Monday, May 5, 2008

The seeds have been planted

0 comments, o views. Funny. Maybe I should concentrate more on writing my ms (manuscript) then on blogging. But something tells me that I should be doing this, for a number of reasons, and I have learned to trust my instincts even if I 'm not sure of the language they are using to speak to me.

I briefly toyed with the idea of researching strategies to supercharge the traffic to my blog but then thought otherwise. I've had to scratch and fight so hard to get my other projects to publication that I feel like I deserve a crack at trusting to fate. So I've decided I'm going to leave the blog in the hands of the of the "word-of-mouth gods" and if interest is generated then so be it.

The central theme of "happiness in the modern world" has been bouncing off of the grey-matter walls in my head for days. Pressure creates diamonds and I think the same applies with ideas. Constant musing on ideas - with numerous iterations, changes of mind, reshaping, going off on tangents - generally leads to moments of clarity. These moments usually occur when you've taken a rest from staring at the same spot, like some madman, talking to yourself while trying to reach a revelation on the central theme of the story you're going to tell. Out of habit, I try to frame the central theme into one sentence that will encapsulate the story that I wish to tell. I find that this technique stops me from trying to write about too many themes and muddling the true message of what I want to get across. My father, a very wise man, once told me that the best tasting pizza is the one that is simplest, because you can be sure to taste the flavour -too many ingredients and the flavours are lost.

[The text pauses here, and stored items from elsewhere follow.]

(* ===== verification/UploadLedger.v ===== *)
(** * The ledger of artifacts

    What the tables of Uploads.v mean: owners and references agree, every
    accounted object is there, staged bytes are the committed ones, and how
    every operation keeps this. *)

From stdpp Require Import base strings pretty gmap sorting list.
From S2P Require Import Prelude Text Digest Artifacts Uploads.

Local Open Scope N_scope.

(** ** Lemmas on tables *)

Lemma existsb_map {K V} `{Countable K} (f : K * V -> bool) (m : gmap K V) :
  existsb f (map_to_list m) = true <-> exists k v, m !! k = Some v /\ f (k, v) = true.
Proof.
  rewrite existsb_exists. split.
  - intros ([k v] & Hin & Hf). exists k, v. split; [|done].
    by apply elem_of_map_to_list, list_elem_of_In.
  - intros (k & v & Hk & Hf). exists (k, v). split; [|done].
    by apply list_elem_of_In, elem_of_map_to_list.
Qed.

Lemma existsb_map_false {K V} `{Countable K} (f : K * V -> bool) (m : gmap K V) :
  existsb f (map_to_list m) = false <-> forall k v, m !! k = Some v -> f (k, v) = false.
Proof.
  rewrite <-not_true_iff_false, existsb_map. split.
  - intros Hn k v Hk. apply not_true_iff_false. intros Hf. apply Hn. by exists k, v.
  - intros Hall (k & v & Hk & Hf). rewrite (Hall k v Hk) in Hf. done.
Qed.

Lemma lookup_insert_or_ignore {K V} `{Countable K} (k : K) (v : V) m k' :
  insert_or_ignore k v m !! k'
  = (if bool_decide (k = k') then Some (default v (m !! k)) else m !! k').
Proof.
  unfold insert_or_ignore. case_bool_decide as E.
  - subst. destruct (m !! k') eqn:Em; cbn; [done|by rewrite lookup_insert_eq].
  - destruct (m !! k); [done|by rewrite lookup_insert_ne].
Qed.

Lemma insert_or_ignore_keeps {K V} `{Countable K} (k : K) (v : V) m k' w :
  m !! k' = Some w -> insert_or_ignore k v m !! k' = Some w.
Proof. intros E. rewrite lookup_insert_or_ignore. case_bool_decide; [subst; by rewrite E|done]. Qed.

Lemma insert_or_ignore_new {K V} `{Countable K} (k : K) (v : V) m k' w :
  insert_or_ignore k v m !! k' = Some w -> m !! k' = Some w \/ k' = k /\ w = v /\ m !! k = None.
Proof.
  rewrite lookup_insert_or_ignore. case_bool_decide; [subst|by left].
  destruct (m !! k'); cbn; naive_solver.
Qed.

Lemma upload_i64_Ok x y : upload_i64 x = Ok y <-> x <= i64_max /\ y = x.
Proof. unfold upload_i64. destruct (N.leb_spec x i64_max); split; naive_solver lia. Qed.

Anyhow, I digress, please forgive me.

Back to the central theme of "happiness in the modern world". I have a character forming in my head and his name is Raymond Figg. He is sitting on the side of his bed with his head held in his hands. A year ago he suffered an anxiety attack and the resulting depression has changed his world forever. Before his anxiety episode he had everything a successful guy could want: a great job, a loving partner, friends. He has told no one that he's suffering, not even his family, and he refuses to seek help. He thinks he'll be alright. I (the writer) am not so sure and I begin to worry for him. I want to know more about him? What happened? Where did the anxiety and depression come from if he had such a good life?

It's time for bed (for me the writer) and as I close my eyes, Raymond's face appears and he begins to talk to me. Here we go, the madness of creation begins.

3 comments:

Shannon said...

Hi, Joe-- and thanks for finding my blog! Always an honor to meet another writer soul, especially when I get to be the first comment. :-)

Your words really resonate with me already, seems our muses hold the same powerful reigns.

I'll be sure to stop in as time allows and say hi!

happy writing.

kisatrtle said...

I too want to know more about Raymond as well as Joe. Good luck with your journey...it can and will be a draining one. But isn't is worth it?

Anonymous said...

Looking forwards to the next version of the Raymond Figg story Joey. Still wondering what the root cause of his breakdown was. I assume it'll become clear in good tme.

PS: Shannon needs an Editor/Proof Reader. Surely it's reins rather than reigns?